节点文献

社会网络中用户影响力分析技术研究

Research on Analyzing Influence of Users in Social Network

【作者】 张玥

【导师】 张宏莉;

【作者基本信息】 哈尔滨工业大学 , 信息安全, 2015, 博士

【摘要】 互联网上社会性媒体迅速发展。社会性网络媒体具有话题多变且演化特性,用户海量性,人们交互过程中所形成的关联网络结构复杂且动态变化。由于社会性网络媒体的开放性和低门槛性,以及人群素质的巨大差异以及群众诉求表达方式的多面性,信息传播的快速性,传播范围的不可控性都给社会化网络媒体的管理带来了新问题。媒体中的高影响力用户非常活跃且传播正面信息。识别社会化媒体中的高影响力用户,利用其对社会舆论进行正面宣传引导,对维护社会安定、管理社会秩序、使网络信息走向健康发展具有重要作用和价值。本文研究社会性网络中影响力分析的关键技术,主要内容包括:(1)分析影响力的多维属性及演化规律。在社会化网络中影响力具有社会性、网络性以及动态变化特征。提出影响广度、影响深度和影响持续程度三维量化指标,在社会性和网络性两个角度分析基础上综合量化影响力。综合用户在网络中关联性、用户间交互强度和文章质量所决定的交互深刻程度三种行为特征,多角度评价用户影响力。本文改进Page Rank算法,先从整体角度建立用户间关联矩阵,再从局部角度分析用户行为,建立用户影响力综合分析模型。改进个性化指向增强关系,改进后提高了用户间关联紧密度。在影响力动态变化特性上,从长期性和稳定性角度分析影响力演化模式。对天涯网络论坛数据集的实验结果表明,部分高影响力用户是论坛中的活跃用户,并且长期具有高影响力用户实际引导网络论坛舆论走向。
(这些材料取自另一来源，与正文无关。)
(** * Cloudinary storage backend: identifier derivation, URL options and
      error mapping of [utils/cloudinary_storage.py]

    The development embeds the storage adapter of the repository
    ([CloudinaryStorage] and its two subclasses) and settles the
    properties stated about it.

    Modelling conventions.
    - A Python [str] is a [string]: a finite sequence of characters.  Only
      the operations the adapter uses are modelled ([startswith], [in],
      [split], slicing, [lower], [lstrip]); [lower] acts on the letters
      A-Z, which is all the adapter's comparisons against its ASCII
      extension table can observe.
    - [os.path.splitext] is the POSIX one (separator [/], no alternative
      separator), written after [genericpath._splitext].
    - A Python [dict] with string keys is a [gmap string pyval].
    - The hosted service is a state [W] with one transition per endpoint;
      every remote call and every log record is appended to a trace, so
      that "no remote call is made" is a statement about the trace.
    - Exceptions are values: an operation returns [Ok v] or [Raised e].
    - [providers.models.sanitize_filename] and the two helpers of
      [providers.domain_utils] are not among the sources: the operations
      that call them take them as parameters. *)

From Stdlib Require Import String Ascii List ZArith Lia Bool DecimalString.
From stdpp Require Import base strings gmap.

Open Scope string_scope.
Open Scope list_scope.

(** ** Python string primitives *)

Module PyStr.

(** [s[n:]] *)
Fixpoint drop (n : nat) (s : string) : string :=
  match n, s with
  | O, _ => s
  | S _, EmptyString => EmptyString
  | S n', String _ s' => drop n' s'
  end.

(** [s[:n]] *)
Fixpoint take (n : nat) (s : string) : string :=
  match n, s with
  | O, _ => EmptyString
  | S _, EmptyString => EmptyString
  | S n', String a s' => String a (take n' s')
  end.

(** [s[i:j]] for [0 <= i], [0 <= j] *)
Definition slice (i j : nat) (s : string) : string :=
  take (j - i) (drop i s).

(** [s.rfind(c)] for a one-character [c]: the highest index holding [c],
    or [-1].  [i] is the index of the head of [s], [last] the best
    index seen so far. *)
Fixpoint rfind_from (c : ascii) (s : string) (i last : Z) : Z :=
  match s with
  | EmptyString => last
  | String a s' =>
      rfind_from c s' (i + 1) (if Ascii.eqb a c then i else last)
  end.

Definition rfind (c : ascii) (s : string) : Z := rfind_from c s 0 (-1).

(** [s.startswith(p)] *)
Definition startswith (s p : string) : bool := String.prefix p s.

(** [sub in s] *)
Fixpoint contains (sub s : string) : bool :=
  String.prefix sub s
  || match s with
     | EmptyString => false
     | String _ s' => contains sub s'
     end.

(** [c in s] for a one-character [c] *)
Fixpoint has_char (c : ascii) (s : string) : bool :=
  match s with
  | EmptyString => false
  | String a s' => Ascii.eqb a c || has_char c s'
  end.

(** [s.split(c)] for a one-character separator: never the empty list. *)
Fixpoint split (c : ascii) (s : string) : list string :=
  match s with
  | EmptyString => [EmptyString]
  | String a s' =>
      if Ascii.eqb a c then EmptyString :: split c s'
      else match split c s' with
           | [] => [String a EmptyString]
           | w :: ws => String a w :: ws
           end
  end.

(** [l[-k]] for [k >= 1]; [None] stands for [IndexError]. *)
Definition index_from_end {A} (l : list A) (k : nat) : option A :=
  nth_error (rev l) (k - 1).

(** [c.lower()] on one character *)
Definition lower_char (a : ascii) : ascii :=
  let n := nat_of_ascii a in
  if (65 <=? n)%nat && (n <=? 90)%nat then ascii_of_nat (n + 32) else a.

(** [s.lower()] *)
Fixpoint lower (s : string) : string :=
  match s with
  | EmptyString => EmptyString
  | String a s' => String (lower_char a) (lower s')
  end.

(** [s.lstrip(c)] for a one-character set *)
Fixpoint lstrip (c : ascii) (s : string) : string :=
  match s with
  | EmptyString => EmptyString
  | String a s' => if Ascii.eqb a c then lstrip c s' else s
  end.

(** Python truthiness of a [str] *)
Definition truthy (s : string) : bool :=
  match s with EmptyString => false | _ => true end.

(** every character of [s] satisfies [p] *)
Fixpoint all_chars (p : ascii -> bool) (s : string) : bool :=
  match s with
  | EmptyString => true
  | String a s' => p a && all_chars p s'
  end.

End PyStr.

(** ** [os.path.splitext] (posixpath) *)

Module OsPath.
Import PyStr.

Definition sep : ascii := "/"%char.
Definition extsep : ascii := "."%char.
(2)研究影响机理与网络结构间的关系。处于网络中关键位置的节点产生重要作用,研究结构洞用户的识别和影响力分析算法。结构洞是不同社区间的关联区域,网络社区和结构洞是从两个不同角度表示网络的宏观属性,在划分社区的同时考察节点的结构洞特性。结构洞用户在网络中的关联作用不同于社区内高影响力用户。采用多级划分思想识别社区,为了快速合并局部关联紧密区域,提出多种节点合并模式进行图压缩并采用导率函数确定社区边界,在压缩图进行精确划分基础上再进行回溯识别社区,算法复杂度低且能实现大规模图的有效划分。依据结构洞用户在社区内外关联性,提出结构洞用户影响力分析算法。(3)社会化网络的大规模性给影响力分析带来了挑战,研究影响力和网络结构特征的关联关系,提出快速影响力分析方法。对天涯网络论坛真实数据集的统计结果表明,入度和出度分布具有幂律性,且入度为0的用户日平均比例86.16%,出度为1的用户日平均比例64.98%。本文从降低数据存储空间和提高运行效率出发,在真实的网络关联图上,利用度关联的偏斜特性,提出基于集合划分的数据高效节约存储及快速用户排序算法SD-Rank。SD-Rank根据入度是否为0划分为两个集合。对入度为0集合按出度构造链接表改进Page Rank算法。SD-Rank时空复杂性为O(V’),V’为入度非0节点集。SD-Rank排序效率比Page Rank算法提高了39%,并且SD-Rank算法运算速度高于基于矩阵的非冗余正交基计算的Colibri算法运算速度。(4)研究影响力与演化信息间的关系。针对影响力随事件的动态变化特性,分析用户在共同参与主题中的显式和隐式关联、用户在事件不同发展阶段的影响强度,在事件演化分析过程中从这两个方面分析用户的动态影响。基于用户在话题上具有隐式关联的前提,首先提出多种距离度量方法,并在此基础上提出全局性事件和子事件识别方法。在主题扩散和演化过程中,分析事件的扩散过程和演化趋势,区分即时影响和延迟影响,延迟影响随时间呈指数衰减。最后,在用户间交互所产生的直接影响和话题内间接影响基础上,分析话题和用户影响力的波动性以及二者的峰值共现性,提出基于热点事件演化的用户影响力计算模型。在论坛和微博数据集上,基于演化的热点话题发现算法精确率和召回率高于静态视图的识别率。本文算法很好地利用了用户在网络中的全局关联关系、有机结合了热点事件与用户影响的峰值性,在多种比较算法中获得了最好的影响力排序结果。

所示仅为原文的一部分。